An exact transcription of every record is needed.

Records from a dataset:
= Beginning of Section =

(** [contextEndpoint] *)
Definition contextEndpoint (mem : nat -> Server -> Server) (s : Server) (key : attempt_key) : EM response :=
  let s := mem 1%nat s in
  if negb (sv_ready s) then mret (writeErr 503 "Executor is not ready")
  else if negb (bool_decide (key ∈ sv_active s)) then mret (writeErr 409 "Execution attempt is not active")
  else
    rec ← try (loadReceipt key);
    match rec with
    | Ok None => mret (writeErr 404 "Execution receipt not found")
    | Err _ => mret (writeErr 503 "Execution receipt unavailable")
    | Ok (Some rec) =>
        if negb (xr_Instance rec =? sv_instance s)%string || negb (xr_State rec =? "running")%string
        then mret (writeErr 409 "Execution attempt is not current")
        else
          row ← try (exec db_err (read (fun _ d => (q_jobs d !! key.1, q_status d))));
          match row with
          | Ok (Some j, Some w) =>
              match context_current key rec j w with
              | None => mret (writeErr 409 "Execution attempt is not current")
              | Some (owner, gen, pid) =>
                  lease ← try (checkWorkerLeasePool owner gen pid);
                  match lease with
                  | Err _ => mret (writeErr 409 "Worker lease is not current")
                  | Ok _ =>
                      match GuardBackendPID (mem 2%nat s) with
                      | Err _ => mret (writeErr 503 "Executor guard is unavailable")
                      | Ok guardPID =>
                          match validatePayload canonical_uuid (j_kind j) (payload_length (j_payload j)) (Some (j_payload j)), xr_DeadlineAt rec with
                          | Err _, _ => mret (writeErr 422 "Stored job is invalid")
                          | Ok _, None => mret (writeErr 409 "Execution deadline is not current")
                          | Ok validated, Some text =>
                              match GuardBackendPID (mem 3%nat (mem 2%nat s)) with
                              | Err _ => mret (writeErr 503 "Executor guard is unavailable")
                              | Ok guardBackendPID =>
                                  now ← try (exec db_err db_now);
                                  match now, parse_rfc3339nano text with
                                  | Ok now, Some deadline =>
                                      if deadline <=? now then mret (writeErr 409 "Execution deadline is no longer current")
                                      else
                                        held ← try (exec db_err (read (fun _ d => bool_decide (q_guard_lock d = Some guardPID))));
                                        match held with
                                        | Ok true =>
                                            mret (Response 200 (JObj [("version", JNum "1");
                                              ("envelope", context_json (MkContext key.1 key.2 owner gen pid (sv_instance s)
                                                                           (canonicalDeadline deadline) guardBackendPID));
                                              ("executor_backend_pid", JNum (itoa guardPID)); ("kind", JStr (j_kind j)); ("payload", JObj validated)]))
                                        | _ => mret (writeErr 409 "Executor guard is no longer current")
                                        end
                                  | _, _ => mret (writeErr 409 "Execution deadline is no longer current")
                                  end
                              end
                          end
                      end
                  end
              end
          | _ => mret (writeErr 503 "Execution authority unavailable")
          end
    end.

Definition defaultTimeout (kind : string) : Z :=
  if (kind =? "telegram_digest")%string then 600
  else if (kind =? "backup")%string || (kind =? "reprocess_failed")%string then 1800
  else if (kind =? "source_test")%string then 300
  else 3600.

(** The float64 case of the configured timeout: [x > 0 && x <= 86400]. *)
Definition config_seconds (lit : string) : option Z :=
  '(neg, m, e) ← parse_decimal lit;
  let x := float_of_decimal m e in
  if negb neg && SFltb (S754_zero false) x && SFleb x (binary64 86400) then Some (float_trunc x) else None.

Section Policy.
Context (bigint_in : string -> option Z) (task_config : Z -> option json).

(** [(payload->>'schedule_id')::bigint]: nothing, NULL or a number. *)
Definition schedule_id_column (payload : json) : option (option Z) :=
  match payload with
  | JObj ms =>
      match get (raw_map ms) "schedule_id" with
      | None | Some JNull => Some None
      | Some (JNum text) | Some (JStr text) => Some <$> bigint_in text
      | Some _ => None
      end
  | _ => Some None
  end.

(** The timeout the schedule's configuration gives. *)
Definition config_timeout (config : json) (timeout : Z) : Z :=
  match config with
  | JObj ms =>
      match get (raw_map ms) "timeout_seconds" with
      | Some (JNum lit) => default timeout (config_seconds lit)
      | Some (JBool true) => 1
      | Some (JStr x) => match ParseInt x with
                         | Some parsed => if 0 <? parsed then Z.min parsed 86400 else timeout
                         | None => timeout
                         end
      | _ => timeout
      end
  | _ => timeout
  end.

Definition payload_timeout (payload : json) : option json :=
  match payload with JObj ms => get (raw_map ms) "timeout_seconds" | _ => None end.

(** The timeout a scheduled job carries in its payload. *)
Definition stored_timeout (raw : json) (timeout : Z) : Z :=
  match rawInt (Some raw) with
  | Some n => if (0 <? n) && (n <=? 86400) then n else timeout
  | None => timeout
  end.

Definition timeout_reply (n : Z) : response := Response 200 (JObj [("timeout_seconds", JNum (itoa n))]).

(** [policy]; [task_config] is the row of schedule_settings, if any *)
Definition policy (rawID : string) : EM response :=
  if negb (canonical_uuid rawID) then mret (writeErr 404 "Job not found")
  else
    row ← try (exec db_err (read (fun _ d => q_jobs d !! rawID)));
    match row with
    | Err _ => mret (writeErr 503 "Execution policy unavailable")
    | Ok None => mret (writeErr 404 "Job not found")
    | Ok (Some j) =>
        let timeout := defaultTimeout (j_kind j) in
        match schedule_id_column (j_payload j), j_schedule_key j, payload_timeout (j_payload j) with
        | None, _, _ => mret (writeErr 503 "Execution policy unavailable")
        | Some _, Some _, Some raw => mret (timeout_reply (stored_timeout raw timeout))
        | Some None, _, _ => mret (timeout_reply timeout)
        | Some (Some id), _, _ =>
            config ← try (exec db_err (read (fun _ _ => task_config id)));
            mret (timeout_reply (match config with Ok (Some c) => config_timeout c timeout | _ => timeout end))
        end
    end.
End Policy.

(** *** Cancelling, and the events of the worker *)

Definition receipt_not_found : response := writeErr 404 "Execution receipt not found".

(** [cancel]: stop the goroutine, revoke the attempt in the tables, wait for the
    goroutine for two seconds, answer the receipt as it is *)
Definition cancel `{Postgres} (mem : nat -> Server -> Server) (s : Server) (key : attempt_key) : EM (response * Server) :=
  let s := mem 1%nat s in
  _ ← (if bool_decide (key ∈ sv_active s) then _ ← try (markCanceled s key); mret tt else mret tt);
  let s := mem 2%nat s in
  rec ← try (loadReceipt key);
  match rec with
  | Ok None => mret (receipt_not_found, s)
  | Err _ => mret (writeErr 503 "Execution receipt unavailable", s)
  | Ok (Some rec) =>
      let s := mem 3%nat s in
      mret (Response 200 (JObj (Map rec ++ [("execution_stopped", JBool (negb (bool_decide (key ∈ sv_active s))));
                                            ("current_executor_instance_id", JStr (sv_instance s))])), s)
  end.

= End of Section =

WRITTEN ANSWER:
(** [contextEndpoint] *)
Definition contextEndpoint (mem : nat -> Server -> Server) (s : Server) (key : attempt_key) : EM response :=
  let s := mem 1%nat s in
  if negb (sv_ready s) then mret (writeErr 503 "Executor is not ready")
  else if negb (bool_decide (key ∈ sv_active s)) then mret (writeErr 409 "Execution attempt is not active")
  else
    rec ← try (loadReceipt key);
    match rec with
    | Ok None => mret (writeErr 404 "Execution receipt not found")
    | Err _ => mret (writeErr 503 "Execution receipt unavailable")
    | Ok (Some rec) =>
        if negb (xr_Instance rec =? sv_instance s)%string || negb (xr_State rec =? "running")%string
        then mret (writeErr 409 "Execution attempt is not current")
        else
          row ← try (exec db_err (read (fun _ d => (q_jobs d !! key.1, q_status d))));
          match row with
          | Ok (Some j, Some w) =>
              match context_current key rec j w with
              | None => mret (writeErr 409 "Execution attempt is not current")
              | Some (owner, gen, pid) =>
                  lease ← try (checkWorkerLeasePool owner gen pid);
                  match lease with
                  | Err _ => mret (writeErr 409 "Worker lease is not current")
                  | Ok _ =>
                      match GuardBackendPID (mem 2%nat s) with
                      | Err _ => mret (writeErr 503 "Executor guard is unavailable")
                      | Ok guardPID =>
                          match validatePayload canonical_uuid (j_kind j) (payload_length (j_payload j)) (Some (j_payload j)), xr_DeadlineAt rec with
                          | Err _, _ => mret (writeErr 422 "Stored job is invalid")
                          | Ok _, None => mret (writeErr 409 "Execution deadline is not current")
                          | Ok validated, Some text =>
                              match GuardBackendPID (mem 3%nat (mem 2%nat s)) with
                              | Err _ => mret (writeErr 503 "Executor guard is unavailable")
                              | Ok guardBackendPID =>
                                  now ← try (exec db_err db_now);
                                  match now, parse_rfc3339nano text with
                                  | Ok now, Some deadline =>
                                      if deadline <=? now then mret (writeErr 409 "Execution deadline is no longer current")
                                      else
                                        held ← try (exec db_err (read (fun _ d => bool_decide (q_guard_lock d = Some guardPID))));
                                        match held with
                                        | Ok true =>
                                            mret (Response 200 (JObj [("version", JNum "1");
                                              ("envelope", context_json (MkContext key.1 key.2 owner gen pid (sv_instance s)
                                                                           (canonicalDeadline deadline) guardBackendPID));
                                              ("executor_backend_pid", JNum (itoa guardPID)); ("kind", JStr (j_kind j)); ("payload", JObj validated)]))
                                        | _ => mret (writeErr 409 "Executor guard is no longer current")
                                        end
                                  | _, _ => mret (writeErr 409 "Execution deadline is no longer current")
                                  end
                              end
                          end
                      end
                  end
              end
          | _ => mret (writeErr 503 "Execution authority unavailable")
          end
    end.

Definition defaultTimeout (kind : string) : Z :=
  if (kind =? "telegram_digest")%string then 600
  else if (kind =? "backup")%string || (kind =? "reprocess_failed")%string then 1800
  else if (kind =? "source_test")%string then 300
  else 3600.

(** The float64 case of the configured timeout: [x > 0 && x <= 86400]. *)
Definition config_seconds (lit : string) : option Z :=
  '(neg, m, e) ← parse_decimal lit;
  let x := float_of_decimal m e in
  if negb neg && SFltb (S754_zero false) x && SFleb x (binary64 86400) then Some (float_trunc x) else None.

Section Policy.
Context (bigint_in : string -> option Z) (task_config : Z -> option json).

(** [(payload->>'schedule_id')::bigint]: nothing, NULL or a number. *)
Definition schedule_id_column (payload : json) : option (option Z) :=
  match payload with
  | JObj ms =>
      match get (raw_map ms) "schedule_id" with
      | None | Some JNull => Some None
      | Some (JNum text) | Some (JStr text) => Some <$> bigint_in text
      | Some _ => None
      end
  | _ => Some None
  end.

(** The timeout the schedule's configuration gives. *)
Definition config_timeout (config : json) (timeout : Z) : Z :=
  match config with
  | JObj ms =>
      match get (raw_map ms) "timeout_seconds" with
      | Some (JNum lit) => default timeout (config_seconds lit)
      | Some (JBool true) => 1
      | Some (JStr x) => match ParseInt x with
                         | Some parsed => if 0 <? parsed then Z.min parsed 86400 else timeout
                         | None => timeout
                         end
      | _ => timeout
      end
  | _ => timeout
  end.

Definition payload_timeout (payload : json) : option json :=
  match payload with JObj ms => get (raw_map ms) "timeout_seconds" | _ => None end.

(** The timeout a scheduled job carries in its payload. *)
Definition stored_timeout (raw : json) (timeout : Z) : Z :=
  match rawInt (Some raw) with
  | Some n => if (0 <? n) && (n <=? 86400) then n else timeout
  | None => timeout
  end.

Definition timeout_reply (n : Z) : response := Response 200 (JObj [("timeout_seconds", JNum (itoa n))]).

(** [policy]; [task_config] is the row of schedule_settings, if any *)
Definition policy (rawID : string) : EM response :=
  if negb (canonical_uuid rawID) then mret (writeErr 404 "Job not found")
  else
    row ← try (exec db_err (read (fun _ d => q_jobs d !! rawID)));
    match row with
    | Err _ => mret (writeErr 503 "Execution policy unavailable")
    | Ok None => mret (writeErr 404 "Job not found")
    | Ok (Some j) =>
        let timeout := defaultTimeout (j_kind j) in
        match schedule_id_column (j_payload j), j_schedule_key j, payload_timeout (j_payload j) with
        | None, _, _ => mret (writeErr 503 "Execution policy unavailable")
        | Some _, Some _, Some raw => mret (timeout_reply (stored_timeout raw timeout))
        | Some None, _, _ => mret (timeout_reply timeout)
        | Some (Some id), _, _ =>
            config ← try (exec db_err (read (fun _ _ => task_config id)));
            mret (timeout_reply (match config with Ok (Some c) => config_timeout c timeout | _ => timeout end))
        end
    end.
End Policy.

(** *** Cancelling, and the events of the worker *)

Definition receipt_not_found : response := writeErr 404 "Execution receipt not found".

(** [cancel]: stop the goroutine, revoke the attempt in the tables, wait for the
    goroutine for two seconds, answer the receipt as it is *)
Definition cancel `{Postgres} (mem : nat -> Server -> Server) (s : Server) (key : attempt_key) : EM (response * Server) :=
  let s := mem 1%nat s in
  _ ← (if bool_decide (key ∈ sv_active s) then _ ← try (markCanceled s key); mret tt else mret tt);
  let s := mem 2%nat s in
  rec ← try (loadReceipt key);
  match rec with
  | Ok None => mret (receipt_not_found, s)
  | Err _ => mret (writeErr 503 "Execution receipt unavailable", s)
  | Ok (Some rec) =>
      let s := mem 3%nat s in
      mret (Response 200 (JObj (Map rec ++ [("execution_stopped", JBool (negb (bool_decide (key ∈ sv_active s))));
                                            ("current_executor_instance_id", JStr (sv_instance s))])), s)
  end.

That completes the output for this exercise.